Excerpts from a dataset
********
(* ===== verification/IAppProps.v ===== *)
(** The properties of the RIC and the iApp of flexric. *)

From S2P Require Import Prelude Assoc Compare RbTree RbSpec BiMap RicMap IApp IAppSpec.

Section Props.
Context {sri_t payload : Type}.
Abbreviation router := (router sri_t).
Abbreviation out := (ric_out sri_t payload).
Abbreviation event := (ric_event (sri_t:=sri_t) (payload:=payload)).
Implicit Types (s : router) (evs : list event) (outs : list out).

(** ** Who asked *)

(** A request came from this address, under this number and in the name of this
    xApp. *)
Definition asked_from evs (src : sctp_info_t sri_t) (x : xapp_ric_id_t) : Prop :=
  exists fd node p,
    FromXapp src (E42_RIC_SUBSCRIPTION_REQUEST (xr_xapp_id x) node (xr_ric_id x) p) fd ∈ evs \/
    FromXapp src (E42_RIC_CONTROL_REQUEST (xr_xapp_id x) node (xr_ric_id x) p) fd ∈ evs.

Definition asked evs (x : xapp_ric_id_t) : Prop := exists src, asked_from evs src x.

(** The xApp got its number at this address. *)
Definition set_up outs (xapp_id : Z) (info : sctp_info_t sri_t) : Prop := exists nodes, SetupResponse info xapp_id nodes ∈ outs.

(** Every request comes from the address that the xApp was set up at. *)
Definition own_requests evs outs : Prop := forall src x, asked_from evs src x -> set_up outs (xr_xapp_id x) src.

Definition node_msg_id (m : node_msg_t payload) : ric_gen_id_t :=
  match m with
  | RIC_SUBSCRIPTION_RESPONSE id _ _ | RIC_SUBSCRIPTION_DELETE_RESPONSE id | RIC_INDICATION id _
  | RIC_CONTROL_ACKNOWLEDGE id _ | RIC_CONTROL_FAILURE id _ => id
  end.

(** What leads to the state [s]. *)
Definition history s evs outs : Prop :=
  Forall (fun p => asked evs p.2) (ro_live s) /\ Forall (fun p => set_up outs p.1 p.2) (ro_xapps s).

(** Everything sent to an xApp answers a request of that xApp. *)
Definition answers_own evs outs (o : out) : Prop :=
  match o with
  | ToXapp info m => exists x, asked evs x /\ node_msg_id m = xr_ric_id x /\ set_up outs (xr_xapp_id x) info
  | _ => True
  end.

Lemma asked_app evs evs' x : asked evs x -> asked (evs ++ evs') x.
Proof. intros (i & fd & n & p & H). exists i, fd, n, p. rewrite !elem_of_app. naive_solver. Qed.

Lemma set_up_app outs outs' x info : set_up outs x info -> set_up (outs ++ outs') x info.
Proof. intros [ns H]. exists ns. apply elem_of_app. by left. Qed.
Lemma check_t_reordering_ok e e' ev :
  pdcp_rx_inv e -> check_t_reordering e = (e', ev) ->
  pdcp_rx_inv e' /\ (timer_live e -> timer_live e') /\ batch e e' ev /\ conserved e e' [] ev 0
  /\ (if t_reordering_expired e then released e e' ev else e' = e /\ ev = []).
Proof.
  intros Hi. unfold check_t_reordering, t_reordering_expired.
  assert (Hid : pdcp_rx_inv e /\ (timer_live e -> timer_live e) /\ batch e e [] /\ conserved e e [] [] 0).
  { split_and!; [done|done|by apply batch_nil | apply delivered_conserved, delivered_refl]. }
  destruct Hid as (I1&I2&I3&I4).
  destruct (_ =? -1); [by intros [= <- <-]|]. cbn [negb andb].
  destruct (_ || _) eqn:Et.
  { intros [= <- <-]. split_and!; try done. replace (_ && _) with false; [done|]. symmetry. lia. }
  clear I1 I2 I3 I4. bool_hyps. replace (_ && _) with true by (symmetry; lia).
  destruct Hi as [Hcfg [Hr Hr'] Hs Hw Ht]. specialize (Ht ltac:(lia)).
  set (e0 := {| e with pe_t_reordering_start := 0 |}).
  destruct (deliver_before _ e0) as [e1 ev1] eqn:E1.
  destruct (deliver_before_spec _ e0 e1 ev1 eq_refl Hs E1) as (D1&B1&A1).
  destruct (deliver_consecutive (pe_rx_list e1) _ e1) as [[e2 c2] ev2] eqn:E2.
  destruct (D1) as [L1 Z1 (l1&z1&st1&->)]. simpl in *.
  assert (Hs1 : pdcp_sorted l1) by (rewrite L1 in Hs; by eapply sorted_app_r).
  rewrite L1, Forall_app in Hw. destruct Hw as [Hw0 Hw1].
  assert (Hw2 : Forall (fun s => pe_rx_reord e <= ps_count s < pe_rx_next e) l1).
  { rewrite Forall_forall in A1, Hw1 |- *. intros s Hin. specialize (A1 s Hin). specialize (Hw1 s Hin). simpl in *. lia. }
  eapply (deliver_consecutive_spec _ _ _ (pe_rx_next e)) in E2; try done; try lia.
  destruct E2 as (D2&C2&B2&A2&_). destruct D2 as [L2 Z2 (l2&z2&st2&->)]. simpl in *.
  assert (Hs2 : pdcp_sorted l2) by (rewrite L2 in Hs1; by eapply sorted_app_r).
  intros [= <- <-].
  set (e3 := if c2 <? pe_rx_next e then _ else _).
  assert (H3 : exists rd ts, e3 = {| e with pe_rx_list := l2; pe_rx_size := z2; pe_stats := st2; pe_rx_deliv := c2;
      pe_rx_reord := rd; pe_t_reordering_start := ts |}
      /\ ((c2 < pe_rx_next e /\ rd = pe_rx_next e /\ ts = pe_t_current e) \/ (pe_rx_next e <= c2 /\ ts = 0))).
  { subst e3. destruct (c2 <? pe_rx_next e) eqn:E3; eexists _, _; (split; [reflexivity|]); [left | right]; lia. }
  clearbody e3. destruct H3 as (rd&ts&->&H3). split_and!.
  - split; simpl; try done; [by destruct Hcfg | lia | lia].
  - intros [Hc0 _]. split; [done|]. simpl. intros Hn. destruct l2; [done|].
    apply Forall_cons in A2 as [A2 _]. lia.
  - split; simpl; [|apply Forall_app; split | lia].
    + rewrite L1, L2 in Hs. rewrite app_assoc in Hs. by eapply sorted_app_l.
    + rewrite Forall_forall in Hw0, B1 |- *. intros s Hin. specialize (Hw0 s Hin). specialize (B1 s Hin). simpl in *. lia.
    + eapply Forall_impl; [done|]. simpl. lia.
  - split; simpl; [by rewrite L1, L2, app_assoc|]. rewrite L1, L2, !zsum_app. lia.
  - split; simpl; [by rewrite L1, L2, app_assoc|lia|]. intros Hn. destruct l2; [done|].
    apply Forall_cons in A2 as [A2 _]. destruct H3 as [(_ & -> & ->)|[? _]]; [done|lia].
Qed.

Lemma pdcp_time_ok e now e' ev :
  pdcp_rx_inv e -> nr_pdcp_entity_set_time e now = (e', ev) ->
  pdcp_rx_inv e' /\ (timer_live e -> now <> 0 -> timer_live e') /\ batch e e' ev /\ conserved e e' [] ev 0
  /\ (let e0 := {| e with pe_t_current := now |} in if t_reordering_expired e0 then released e0 e' ev else e' = e0 /\ ev = []).
Proof.
  intros [Hcfg Hr Hs Hw Ht] E. apply check_t_reordering_ok in E.
  - destruct E as (I&L&[B1 B2 B3]&[C1 C2]&X). split_and!; [done | | by split | by split | exact X].
    intros [T1 T2] Hn. apply L. by split.
  - by split; try done; destruct Hcfg.
Qed.
(* ===== verification/Sdap.v ===== *)
(** SDAP of the 5G user plane (openair2/SDAP/nr_sdap/nr_sdap_entity.c and
    nr_sdap.c): the entity of a PDU session, which marks packets with their QoS
    flow and maps flows to bearers; the registry of the entities; the TUN
    interfaces.  Definitions only.

    What goes out is a list of events.  Descriptors come from the kernel and are
    arguments.  The thread that reads a TUN interface is the function of one
    read. *)

From S2P Require Import Prelude.

Definition SDAP_HDR_UL_DATA_PDU : Z := 1.
Definition SDAP_HDR_UL_CTRL_PDU : Z := 0.
Definition SDAP_HDR_LENGTH : Z := 1.
Definition SDAP_MAX_QFI : Z := 64.
Definition SDAP_MAP_RULE_EMPTY : Z := 0.
Definition SDAP_NO_MAPPING_RULE : Z := 0.
Definition SDAP_REFLECTIVE_MAPPING : Z := 1.
Definition SDAP_CTRL_PDU_MAP_DEF_DRB : Z := 0.
Definition SDAP_CTRL_PDU_MAP_RULE_DRB : Z := 1.
Definition SDAP_MAX_PDU : Z := 9000.
Definition MAX_DRBS_PER_UE : Z := 32.
Definition MAX_MOBILES_PER_ENB : Z := 40.
Definition SDAP_MAX_NUM_OF_ENTITIES : Z := MAX_DRBS_PER_UE * MAX_MOBILES_PER_ENB.
Definition SDAP_MAX_UE_ID : Z := 65536.
Definition NR_MAX_NB_PDU_SESSIONS : Z := 256.

(** [sdap_role_t], a set of bits. *)
Definition NO_SDAP_HEADER : Z := 0.
Definition SDAP_UL_TX : Z := 1.
Definition SDAP_UL_RX : Z := 2.
Definition SDAP_DL_TX : Z := 4.
Definition SDAP_DL_RX : Z := 8.

Definition has_role (role f : Z) : bool := negb (Z.land role f =? 0).

(** ** Headers: bit fields of one byte, from the low bits *)

Record nr_sdap_dl_hdr_t := mk_dl_hdr { dl_QFI : Z; dl_RQI : Z; dl_RDI : Z }.
Record nr_sdap_ul_hdr_t := mk_ul_hdr { ul_QFI : Z; ul_R : Z; ul_DC : Z }.

Definition three_fields (a b c : Z) : Z :=
  Z.lor (Z.land a 0x3f) (Z.lor (Z.shiftl (Z.land b 1) 6) (Z.shiftl (Z.land c 1) 7)).

Definition dl_hdr_byte (h : nr_sdap_dl_hdr_t) : Z := three_fields (dl_QFI h) (dl_RQI h) (dl_RDI h).
Definition ul_hdr_byte (h : nr_sdap_ul_hdr_t) : Z := three_fields (ul_QFI h) (ul_R h) (ul_DC h).
Definition dl_hdr_of (b : Z) : nr_sdap_dl_hdr_t := mk_dl_hdr (Z.land b 0x3f) (Z.land (Z.shiftr b 6) 1) (Z.land (Z.shiftr b 7) 1).
Definition ul_hdr_of (b : Z) : nr_sdap_ul_hdr_t := mk_ul_hdr (Z.land b 0x3f) (Z.land (Z.shiftr b 6) 1) (Z.land (Z.shiftr b 7) 1).

(** ** State *)

Record qfi2drb_t := mk_qfi2drb { q_drb_id : Z; q_role : Z }.

#[global] Instance qfi2drb_eq_dec : EqDecision qfi2drb_t.
Proof. solve_decision. Defined.

(** The QFIs to add and to release are the first elements of the arrays, as many
    as the counters say. *)
Record sdap_config_t := mk_sdap_config {
  sc_pdusession_id : Z;
  sc_drb_id : Z;
  sc_role : Z;
  sc_defaultDRB : bool;
  sc_mappedQFIs2Add : list Z;
  sc_mappedQFIs2Release : list Z
}.

(** The fields of the ASN.1 type SDAP-Config (TS 38.331) that the code reads. *)
Record NR_SDAP_Config_t := mk_NR_SDAP_Config {
  sdap_pdu_Session : Z;
  sdap_HeaderDL_present : bool;
  sdap_HeaderUL_present : bool;
  sdap_defaultDRB : bool;
  sdap_mappedQoS_FlowsToAdd : option (list Z);
  sdap_mappedQoS_FlowsToRelease : option (list Z)
}.

Record nr_sdap_entity_t := mk_sdap_entity {
  sd_ue_id : Z;
  sd_default_drb : Z;
  sd_is_gnb : bool;
  sd_enable_sdap : bool;
  sd_pdusession_id : Z;
  sd_pdusession_sock : Z;
  sd_stop_thread : bool;
  sd_qfi : Z;
  sd_table : list qfi2drb_t
}.

Record sdap_tun_iface_t := mk_tun_iface { ti_ue_id : Z; ti_pdusession_id : Z; ti_sock : Z; ti_qfi : Z }.

(** [sdap_info] and [sdap_tun_iface_list]: the linked lists, from their heads. *)
Record sdap_t := mk_sdap { sp_entities : list nr_sdap_entity_t; sp_ifaces : list sdap_tun_iface_t }.

(** [ToGtp ue pdu (Some qfi) _] is [gtpv1uSendDirectWithQFI], [ToGtp _ _ None _]
    is [gtpv1uSendDirect]. *)
Inductive sdap_out :=
| ToPdcp (ue_id drb_id : Z) (pdu : bytes)
| ToGtp (ue_id pdusession_id : Z) (qfi : option Z) (sdu : bytes)
| ToTun (sock : Z) (sdu : bytes)
| CloseSock (sock : Z).

(** What becomes of an SDU: the caller gets [false], or the answer of PDCP to a
    PDU for a bearer. *)
Inductive sdap_tx := TxDropped | TxSubmit (drb_id : Z) (pdu : bytes).

(** ** The table of an entity *)

Section Table.
Implicit Types (e : nr_sdap_entity_t).

Definition table_get e (qfi : Z) : res qfi2drb_t := of_opt FBounds (sd_table e !! Z.to_nat qfi).

Definition table_set e (qfi : Z) (m : qfi2drb_t) : res nr_sdap_entity_t :=
  let* _ := table_get e qfi in
  Ok {| e with sd_table := <[Z.to_nat qfi := m]> (sd_table e) |}.

Definition nr_sdap_qfi2drb_map_add e (qfi drb_id role : Z) : res nr_sdap_entity_t := table_set e qfi (mk_qfi2drb drb_id role).

Definition nr_sdap_qfi2drb_map_del e (qfi : Z) : res nr_sdap_entity_t := table_set e qfi (mk_qfi2drb SDAP_NO_MAPPING_RULE NO_SDAP_HEADER).

Definition nr_sdap_qfi2drb e (qfi : Z) : res Z :=
  let* m := table_get e qfi in
  let drb_id := q_drb_id m in
  if negb (drb_id =? 0) then Ok drb_id
  else if negb (sd_default_drb e =? 0) then Ok (sd_default_drb e)
  else Ok SDAP_MAP_RULE_EMPTY.

(** ** Control PDUs: end markers *)

Definition nr_sdap_construct_ctrl_pdu (qfi : Z) : nr_sdap_ul_hdr_t := mk_ul_hdr qfi 0 SDAP_HDR_UL_CTRL_PDU.

Definition nr_sdap_map_ctrl_pdu e (map_type dl_qfi : Z) : res Z :=
  if map_type =? SDAP_CTRL_PDU_MAP_DEF_DRB then Ok (sd_default_drb e)
  else if map_type =? SDAP_CTRL_PDU_MAP_RULE_DRB then nr_sdap_qfi2drb e dl_qfi
  else Ok 0.

Definition nr_sdap_submit_ctrl_pdu (ue_id sdap_ctrl_pdu_drb : Z) (ctrl_pdu : nr_sdap_ul_hdr_t) : list sdap_out :=
  if negb (sdap_ctrl_pdu_drb =? 0) then [ToPdcp ue_id sdap_ctrl_pdu_drb [ul_hdr_byte ctrl_pdu]] else [].

(** The three calls that send an end marker. *)
Definition end_marker e (ue_id map_type qfi : Z) : res (list sdap_out) :=
  let sdap_ctrl_pdu := nr_sdap_construct_ctrl_pdu qfi in
  let* sdap_ctrl_pdu_drb := nr_sdap_map_ctrl_pdu e map_type qfi in
  Ok (nr_sdap_submit_ctrl_pdu ue_id sdap_ctrl_pdu_drb sdap_ctrl_pdu).

(** ** Data *)

(** [sdap_buf] holds the header and the SDU. *)
Definition in_sdap_buf (pdu : bytes) : res bytes := if zlen pdu <=? SDAP_MAX_PDU then Ok pdu else Fail FBounds.

Definition nr_sdap_tx_entity e (sdu : bytes) (qfi : Z) (rqi : bool) : res sdap_tx :=
  let* drb_id := nr_sdap_qfi2drb e qfi in
  if drb_id =? SDAP_MAP_RULE_EMPTY then Ok TxDropped
  else
    let* m := table_get e qfi in
    let sdap_ul_tx := has_role (q_role m) SDAP_UL_TX in
    let sdap_dl_tx := has_role (q_role m) SDAP_DL_TX in
    if negb sdap_ul_tx && negb sdap_dl_tx then Ok (TxSubmit drb_id sdu)
    else if (zlen sdu =? 0) || (8999 <? zlen sdu) then Ok TxDropped
    else if sdap_dl_tx then
      let* pdu := in_sdap_buf (dl_hdr_byte (mk_dl_hdr qfi (Z.b2z rqi) 0) :: sdu) in
      Ok (TxSubmit drb_id pdu)
    else
      let* pdu := in_sdap_buf (ul_hdr_byte (mk_ul_hdr qfi 0 (Z.b2z rqi)) :: sdu) in
      Ok (TxSubmit drb_id pdu).

(** The QoS flow of a received PDU and the two roles of its mapping; [None] when
    the PDU is dropped. *)
Definition rx_mapping e (buf : bytes) : res (option (Z * bool * bool)) :=
  if negb (sd_enable_sdap e) then Ok (Some (-1, false, false))
  else
    let* b0 := of_opt FBounds (buf !! 0%nat) in
    let qfi := Z.land b0 0x3f in
    if SDAP_MAX_QFI <=? qfi then Ok None
    else
      let* m := table_get e qfi in
      if q_drb_id m =? SDAP_NO_MAPPING_RULE then Ok None
      else Ok (Some (qfi, has_role (q_role m) SDAP_UL_RX, has_role (q_role m) SDAP_DL_RX)).

(** Reflective mapping (TS 37.324, 5.3.2). *)
Definition reflective_mapping e (pdcp_entity ue_id qfi : Z) : res (nr_sdap_entity_t * list sdap_out) :=
  let* m := table_get e qfi in
  let* outs1 :=
    if (q_drb_id m =? 0) && negb (sd_default_drb e =? 0) then end_marker e ue_id SDAP_CTRL_PDU_MAP_DEF_DRB qfi else Ok [] in
  let* outs2 :=
    if negb (pdcp_entity =? q_drb_id m) then end_marker e ue_id SDAP_CTRL_PDU_MAP_RULE_DRB qfi else Ok [] in
  let* e := table_set e qfi {| m with q_drb_id := pdcp_entity |} in
  Ok (e, outs1 ++ outs2).

Definition nr_sdap_rx_entity e (pdcp_entity : Z) (is_gnb : bool) (pdusession_id ue_id : Z) (buf : bytes)
    : res (nr_sdap_entity_t * list sdap_out) :=
  let* mapping := rx_mapping e buf in
  match mapping with
  | None => Ok (e, [])
  | Some (qfi, sdap_ul_rx, sdap_dl_rx) =>
      if is_gnb then
        if sdap_ul_rx then
          let* _ := assert_ ((0 <=? qfi) && (qfi <? SDAP_MAX_QFI)) in
          let* b0 := of_opt FBounds (buf !! 0%nat) in
          let* _ := assert_ (ul_QFI (ul_hdr_of b0) =? qfi) in
          Ok (e, [ToGtp ue_id pdusession_id (Some qfi) (drop (Z.to_nat SDAP_HDR_LENGTH) buf)])
        else
          let* _ := assert_ (qfi =? -1) in
          Ok (e, [ToGtp ue_id pdusession_id None buf])
      else
        let* (e, offset, outs) :=
          if sdap_dl_rx then
            let* b0 := of_opt FBounds (buf !! 0%nat) in
            let sdap_hdr := dl_hdr_of b0 in
            if dl_RDI sdap_hdr =? SDAP_REFLECTIVE_MAPPING then
              let* (e, outs) := reflective_mapping e pdcp_entity ue_id (dl_QFI sdap_hdr) in
              Ok (e, SDAP_HDR_LENGTH, outs)
            else Ok (e, SDAP_HDR_LENGTH, [])
          else Ok (e, 0, []) in
        if sd_pdusession_sock e <? 0 then Ok (e, outs)
        else Ok (e, outs ++ [ToTun (sd_pdusession_sock e) (drop (Z.to_nat offset) buf)])
  end.

(** ** Configuration of the flows *)

Fixpoint nr_sdap_ue_control_pdu_config e (ue_id drb_id : Z) (qfis : list Z) : res (list sdap_out) :=
  match qfis with
  | [] => Ok []
  | q :: qfis' =>
      let qfi := u8 q in
      let* m := table_get e qfi in
      let* outs1 :=
        if negb (sd_default_drb e =? 0) && (q_drb_id m =? SDAP_NO_MAPPING_RULE)
        then end_marker e ue_id SDAP_CTRL_PDU_MAP_DEF_DRB qfi else Ok [] in
      let ul_sdap_header := has_role (q_role m) SDAP_UL_TX in
      let* outs2 :=
        if negb (q_drb_id m =? drb_id) && ul_sdap_header
        then end_marker e ue_id SDAP_CTRL_PDU_MAP_RULE_DRB qfi else Ok [] in
      let* outs := nr_sdap_ue_control_pdu_config e ue_id drb_id qfis' in
      Ok (outs1 ++ outs2 ++ outs)
  end.

Fixpoint nr_sdap_add_qos_flows_to_drb e (drb_id role : Z) (qfis : list Z) : res nr_sdap_entity_t :=
  match qfis with
  | [] => Ok e
  | q :: qfis' =>
      let qfi := u8 q in
      let* e :=
        if (qfi <? SDAP_MAX_QFI) && (SDAP_MAP_RULE_EMPTY <? drb_id) && (drb_id <=? MAX_DRBS_PER_UE)
        then nr_sdap_qfi2drb_map_add e qfi (u8 drb_id) (u8 role) else Ok e in
      nr_sdap_add_qos_flows_to_drb e drb_id role qfis'
  end.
********
(WHAT YOU ARE ASKED TO DO)
Wherever the string "offset" appears in the records, copy the whole line.

(REPLY)
        let* (e, offset, outs) :=
        else Ok (e, outs ++ [ToTun (sd_pdusession_sock e) (drop (Z.to_nat offset) buf)])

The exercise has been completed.